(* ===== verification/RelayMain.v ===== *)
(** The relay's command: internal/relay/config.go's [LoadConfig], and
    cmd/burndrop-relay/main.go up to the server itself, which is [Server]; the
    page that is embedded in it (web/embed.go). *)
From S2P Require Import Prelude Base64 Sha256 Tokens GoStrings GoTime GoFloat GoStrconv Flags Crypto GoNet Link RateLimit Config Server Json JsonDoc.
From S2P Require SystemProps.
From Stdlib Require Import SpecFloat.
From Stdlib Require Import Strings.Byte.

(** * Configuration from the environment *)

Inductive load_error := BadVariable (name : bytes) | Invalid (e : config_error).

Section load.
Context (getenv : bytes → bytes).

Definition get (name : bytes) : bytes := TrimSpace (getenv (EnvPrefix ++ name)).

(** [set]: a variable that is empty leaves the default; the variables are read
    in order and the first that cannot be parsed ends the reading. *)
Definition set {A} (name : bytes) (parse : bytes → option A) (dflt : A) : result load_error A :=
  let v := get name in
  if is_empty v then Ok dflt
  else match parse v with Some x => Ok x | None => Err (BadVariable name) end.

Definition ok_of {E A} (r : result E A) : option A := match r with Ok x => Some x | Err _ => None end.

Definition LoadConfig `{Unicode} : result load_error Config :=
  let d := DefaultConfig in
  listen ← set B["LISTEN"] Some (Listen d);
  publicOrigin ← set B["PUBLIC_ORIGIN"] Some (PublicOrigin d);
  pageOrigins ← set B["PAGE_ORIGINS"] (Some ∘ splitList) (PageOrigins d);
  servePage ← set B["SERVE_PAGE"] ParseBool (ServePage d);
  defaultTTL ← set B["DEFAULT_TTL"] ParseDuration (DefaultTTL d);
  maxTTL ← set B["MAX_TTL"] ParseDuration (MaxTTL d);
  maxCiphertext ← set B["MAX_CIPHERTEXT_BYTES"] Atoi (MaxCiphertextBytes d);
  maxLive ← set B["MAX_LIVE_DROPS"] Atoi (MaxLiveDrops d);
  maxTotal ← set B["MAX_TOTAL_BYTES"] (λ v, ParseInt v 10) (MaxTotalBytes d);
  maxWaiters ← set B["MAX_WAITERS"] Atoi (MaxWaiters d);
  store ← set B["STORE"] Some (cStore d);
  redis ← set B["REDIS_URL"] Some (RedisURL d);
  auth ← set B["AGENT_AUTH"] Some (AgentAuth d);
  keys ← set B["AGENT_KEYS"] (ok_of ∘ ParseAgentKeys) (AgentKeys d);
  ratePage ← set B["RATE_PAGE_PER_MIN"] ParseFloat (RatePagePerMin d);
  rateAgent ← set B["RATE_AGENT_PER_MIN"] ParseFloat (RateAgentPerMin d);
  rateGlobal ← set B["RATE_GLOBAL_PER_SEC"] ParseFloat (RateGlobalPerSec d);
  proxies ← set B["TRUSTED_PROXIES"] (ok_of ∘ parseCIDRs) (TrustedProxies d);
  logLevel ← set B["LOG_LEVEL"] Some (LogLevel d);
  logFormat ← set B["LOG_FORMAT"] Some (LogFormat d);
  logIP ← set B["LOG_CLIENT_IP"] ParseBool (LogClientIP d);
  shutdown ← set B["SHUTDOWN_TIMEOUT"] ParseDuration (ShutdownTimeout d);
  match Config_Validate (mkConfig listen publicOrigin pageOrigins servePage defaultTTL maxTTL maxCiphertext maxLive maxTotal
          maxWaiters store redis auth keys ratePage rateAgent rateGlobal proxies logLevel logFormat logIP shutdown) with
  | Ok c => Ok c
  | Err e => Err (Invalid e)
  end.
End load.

--

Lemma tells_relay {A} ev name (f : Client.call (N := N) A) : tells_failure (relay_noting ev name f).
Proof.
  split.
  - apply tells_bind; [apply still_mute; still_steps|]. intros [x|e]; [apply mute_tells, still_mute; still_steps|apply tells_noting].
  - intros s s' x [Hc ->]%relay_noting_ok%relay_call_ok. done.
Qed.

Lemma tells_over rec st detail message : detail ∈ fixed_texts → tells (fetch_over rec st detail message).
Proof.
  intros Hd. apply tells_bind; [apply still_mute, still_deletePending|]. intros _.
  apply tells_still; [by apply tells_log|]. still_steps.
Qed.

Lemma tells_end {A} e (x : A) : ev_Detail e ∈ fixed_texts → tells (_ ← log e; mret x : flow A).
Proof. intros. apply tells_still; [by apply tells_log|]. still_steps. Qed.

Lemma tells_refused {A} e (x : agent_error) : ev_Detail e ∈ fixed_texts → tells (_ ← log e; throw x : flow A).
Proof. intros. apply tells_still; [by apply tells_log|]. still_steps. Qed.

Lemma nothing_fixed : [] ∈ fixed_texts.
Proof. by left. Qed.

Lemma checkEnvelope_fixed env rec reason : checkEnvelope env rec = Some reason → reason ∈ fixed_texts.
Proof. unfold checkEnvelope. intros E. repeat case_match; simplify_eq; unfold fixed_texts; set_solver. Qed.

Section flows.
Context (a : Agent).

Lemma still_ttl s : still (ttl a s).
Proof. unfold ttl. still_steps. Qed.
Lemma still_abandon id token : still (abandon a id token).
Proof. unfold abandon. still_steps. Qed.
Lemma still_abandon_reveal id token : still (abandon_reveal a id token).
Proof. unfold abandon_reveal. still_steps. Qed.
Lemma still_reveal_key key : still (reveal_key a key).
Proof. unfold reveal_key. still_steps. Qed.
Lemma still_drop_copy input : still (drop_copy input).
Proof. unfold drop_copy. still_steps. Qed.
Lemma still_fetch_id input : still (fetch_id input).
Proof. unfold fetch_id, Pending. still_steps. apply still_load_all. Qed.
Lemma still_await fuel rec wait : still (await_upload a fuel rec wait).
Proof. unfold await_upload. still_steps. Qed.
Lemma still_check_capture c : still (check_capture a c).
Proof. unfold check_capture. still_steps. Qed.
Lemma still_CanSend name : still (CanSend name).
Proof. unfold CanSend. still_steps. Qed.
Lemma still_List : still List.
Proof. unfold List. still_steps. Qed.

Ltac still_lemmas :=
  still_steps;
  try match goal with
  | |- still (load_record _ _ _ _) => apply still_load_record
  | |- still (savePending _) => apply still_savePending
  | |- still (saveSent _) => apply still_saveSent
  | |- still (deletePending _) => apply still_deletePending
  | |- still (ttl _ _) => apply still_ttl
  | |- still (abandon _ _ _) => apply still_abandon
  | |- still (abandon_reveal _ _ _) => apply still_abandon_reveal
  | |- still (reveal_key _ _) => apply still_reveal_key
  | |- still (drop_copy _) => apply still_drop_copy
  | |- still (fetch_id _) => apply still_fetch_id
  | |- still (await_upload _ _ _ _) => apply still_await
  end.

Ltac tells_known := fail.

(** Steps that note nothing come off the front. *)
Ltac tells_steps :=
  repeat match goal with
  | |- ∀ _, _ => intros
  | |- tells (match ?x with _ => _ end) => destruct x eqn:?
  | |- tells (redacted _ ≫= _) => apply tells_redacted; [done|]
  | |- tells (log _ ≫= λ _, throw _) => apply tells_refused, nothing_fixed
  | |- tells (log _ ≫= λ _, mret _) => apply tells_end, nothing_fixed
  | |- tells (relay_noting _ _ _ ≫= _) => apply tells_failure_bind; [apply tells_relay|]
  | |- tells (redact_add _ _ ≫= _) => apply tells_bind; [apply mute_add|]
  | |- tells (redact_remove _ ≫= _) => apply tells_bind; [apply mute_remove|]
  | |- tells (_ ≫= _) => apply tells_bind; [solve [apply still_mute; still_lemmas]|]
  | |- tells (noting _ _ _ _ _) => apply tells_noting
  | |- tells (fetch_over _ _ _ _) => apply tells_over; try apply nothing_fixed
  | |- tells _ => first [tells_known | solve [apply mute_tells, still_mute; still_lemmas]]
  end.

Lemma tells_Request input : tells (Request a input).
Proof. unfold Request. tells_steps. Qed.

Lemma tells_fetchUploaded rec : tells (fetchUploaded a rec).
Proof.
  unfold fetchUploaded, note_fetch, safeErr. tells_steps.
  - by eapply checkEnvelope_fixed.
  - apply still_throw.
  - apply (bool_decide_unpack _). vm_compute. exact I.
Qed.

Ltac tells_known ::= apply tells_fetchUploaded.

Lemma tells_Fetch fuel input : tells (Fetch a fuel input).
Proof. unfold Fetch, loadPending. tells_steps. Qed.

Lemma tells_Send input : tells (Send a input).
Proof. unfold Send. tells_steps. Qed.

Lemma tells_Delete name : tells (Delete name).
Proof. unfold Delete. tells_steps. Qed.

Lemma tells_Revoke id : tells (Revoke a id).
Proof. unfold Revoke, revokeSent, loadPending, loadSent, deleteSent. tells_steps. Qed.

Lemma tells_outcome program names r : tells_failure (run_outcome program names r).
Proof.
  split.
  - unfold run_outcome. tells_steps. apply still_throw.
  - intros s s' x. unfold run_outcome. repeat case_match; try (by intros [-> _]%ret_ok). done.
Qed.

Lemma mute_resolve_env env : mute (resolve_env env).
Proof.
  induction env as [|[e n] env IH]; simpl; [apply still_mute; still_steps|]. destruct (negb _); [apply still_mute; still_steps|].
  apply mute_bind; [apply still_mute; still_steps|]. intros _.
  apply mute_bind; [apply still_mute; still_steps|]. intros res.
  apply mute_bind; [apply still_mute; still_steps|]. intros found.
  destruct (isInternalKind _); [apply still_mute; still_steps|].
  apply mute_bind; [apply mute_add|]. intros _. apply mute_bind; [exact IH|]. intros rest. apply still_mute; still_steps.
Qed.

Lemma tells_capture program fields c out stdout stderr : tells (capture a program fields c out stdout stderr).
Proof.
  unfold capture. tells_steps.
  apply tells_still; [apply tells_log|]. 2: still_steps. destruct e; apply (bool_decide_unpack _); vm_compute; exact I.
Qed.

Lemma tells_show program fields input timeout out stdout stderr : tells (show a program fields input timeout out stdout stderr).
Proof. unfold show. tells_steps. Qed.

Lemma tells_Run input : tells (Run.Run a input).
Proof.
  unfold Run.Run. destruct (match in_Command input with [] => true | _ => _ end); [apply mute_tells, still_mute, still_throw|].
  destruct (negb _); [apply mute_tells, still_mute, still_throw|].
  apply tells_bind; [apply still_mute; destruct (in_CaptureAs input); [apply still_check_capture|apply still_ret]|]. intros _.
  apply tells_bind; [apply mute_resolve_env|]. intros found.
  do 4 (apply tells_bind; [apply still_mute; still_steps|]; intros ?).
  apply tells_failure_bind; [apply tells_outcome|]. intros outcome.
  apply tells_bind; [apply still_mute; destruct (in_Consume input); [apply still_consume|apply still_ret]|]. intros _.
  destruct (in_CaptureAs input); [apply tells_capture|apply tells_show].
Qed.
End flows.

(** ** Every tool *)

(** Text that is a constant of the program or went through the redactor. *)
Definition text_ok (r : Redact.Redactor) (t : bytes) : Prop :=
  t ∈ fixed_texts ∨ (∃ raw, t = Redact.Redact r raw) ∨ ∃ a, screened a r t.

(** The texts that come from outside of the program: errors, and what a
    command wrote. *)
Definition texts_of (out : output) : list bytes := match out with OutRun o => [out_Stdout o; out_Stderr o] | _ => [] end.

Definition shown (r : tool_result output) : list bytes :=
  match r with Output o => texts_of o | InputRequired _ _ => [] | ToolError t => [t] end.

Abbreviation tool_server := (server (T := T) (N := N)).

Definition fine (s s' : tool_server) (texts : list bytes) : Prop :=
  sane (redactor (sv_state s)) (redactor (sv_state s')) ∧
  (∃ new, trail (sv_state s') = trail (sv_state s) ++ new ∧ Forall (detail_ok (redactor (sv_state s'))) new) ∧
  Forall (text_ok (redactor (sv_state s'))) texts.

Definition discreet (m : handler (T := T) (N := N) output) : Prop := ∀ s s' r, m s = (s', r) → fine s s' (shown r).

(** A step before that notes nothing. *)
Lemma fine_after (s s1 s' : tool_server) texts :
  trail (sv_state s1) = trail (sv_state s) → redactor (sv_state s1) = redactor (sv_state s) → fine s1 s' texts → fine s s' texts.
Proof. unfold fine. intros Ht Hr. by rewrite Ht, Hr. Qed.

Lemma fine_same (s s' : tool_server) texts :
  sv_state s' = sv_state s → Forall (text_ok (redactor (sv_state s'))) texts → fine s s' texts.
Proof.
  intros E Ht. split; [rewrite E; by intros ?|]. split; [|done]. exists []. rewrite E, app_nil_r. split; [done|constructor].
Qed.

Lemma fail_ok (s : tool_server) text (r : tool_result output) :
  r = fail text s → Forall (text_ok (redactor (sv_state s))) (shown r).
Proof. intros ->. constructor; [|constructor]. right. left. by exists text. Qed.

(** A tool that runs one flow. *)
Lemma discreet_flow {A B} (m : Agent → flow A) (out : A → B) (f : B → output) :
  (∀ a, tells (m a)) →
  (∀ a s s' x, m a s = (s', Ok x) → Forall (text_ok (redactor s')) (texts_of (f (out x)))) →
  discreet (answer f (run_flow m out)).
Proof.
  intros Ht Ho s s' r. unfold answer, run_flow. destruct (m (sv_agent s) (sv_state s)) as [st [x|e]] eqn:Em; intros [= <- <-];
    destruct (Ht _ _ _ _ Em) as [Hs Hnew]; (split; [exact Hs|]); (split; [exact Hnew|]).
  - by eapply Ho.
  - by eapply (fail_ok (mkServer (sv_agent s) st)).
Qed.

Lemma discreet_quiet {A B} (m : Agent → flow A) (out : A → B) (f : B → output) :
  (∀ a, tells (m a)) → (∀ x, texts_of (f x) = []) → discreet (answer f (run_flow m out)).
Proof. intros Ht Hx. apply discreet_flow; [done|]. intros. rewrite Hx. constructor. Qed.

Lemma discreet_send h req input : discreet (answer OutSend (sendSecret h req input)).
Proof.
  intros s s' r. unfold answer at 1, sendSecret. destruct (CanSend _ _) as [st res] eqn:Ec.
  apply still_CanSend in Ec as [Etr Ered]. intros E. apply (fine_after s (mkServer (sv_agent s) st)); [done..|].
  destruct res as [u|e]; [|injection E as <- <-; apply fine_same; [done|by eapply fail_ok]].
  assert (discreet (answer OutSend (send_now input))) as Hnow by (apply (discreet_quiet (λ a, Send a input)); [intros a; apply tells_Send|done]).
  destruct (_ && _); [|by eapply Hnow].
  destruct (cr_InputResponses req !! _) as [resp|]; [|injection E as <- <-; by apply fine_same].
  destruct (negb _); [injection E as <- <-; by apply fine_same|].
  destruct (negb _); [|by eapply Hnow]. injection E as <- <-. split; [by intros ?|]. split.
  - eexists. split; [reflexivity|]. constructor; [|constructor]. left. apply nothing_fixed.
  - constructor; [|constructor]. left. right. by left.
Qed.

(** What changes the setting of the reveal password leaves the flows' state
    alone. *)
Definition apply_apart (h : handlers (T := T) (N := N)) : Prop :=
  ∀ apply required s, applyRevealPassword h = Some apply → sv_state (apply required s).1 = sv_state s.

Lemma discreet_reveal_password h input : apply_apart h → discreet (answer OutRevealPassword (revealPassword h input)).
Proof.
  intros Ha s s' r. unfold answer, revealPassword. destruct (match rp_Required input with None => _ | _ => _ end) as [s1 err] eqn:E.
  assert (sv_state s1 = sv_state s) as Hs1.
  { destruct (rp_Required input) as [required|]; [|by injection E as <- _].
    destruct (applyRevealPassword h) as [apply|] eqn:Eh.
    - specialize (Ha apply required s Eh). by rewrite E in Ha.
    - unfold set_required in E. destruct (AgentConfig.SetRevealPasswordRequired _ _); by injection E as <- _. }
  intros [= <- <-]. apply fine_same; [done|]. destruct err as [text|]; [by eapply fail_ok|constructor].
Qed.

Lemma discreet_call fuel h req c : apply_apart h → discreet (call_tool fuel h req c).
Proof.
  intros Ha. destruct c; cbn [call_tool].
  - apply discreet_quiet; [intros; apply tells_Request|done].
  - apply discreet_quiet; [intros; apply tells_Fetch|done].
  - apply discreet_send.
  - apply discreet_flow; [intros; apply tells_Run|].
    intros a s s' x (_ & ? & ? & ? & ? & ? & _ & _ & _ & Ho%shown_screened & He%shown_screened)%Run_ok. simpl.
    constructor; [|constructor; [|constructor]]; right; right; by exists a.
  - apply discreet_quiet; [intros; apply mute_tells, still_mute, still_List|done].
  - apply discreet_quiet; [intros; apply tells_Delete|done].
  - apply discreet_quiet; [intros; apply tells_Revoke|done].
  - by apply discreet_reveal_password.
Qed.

**INSTRUCTIONS FOR THE TASK**
Among the records above, determine how many lines contain "eapply", then report the number only.

**WRITTEN SOLUTION**
7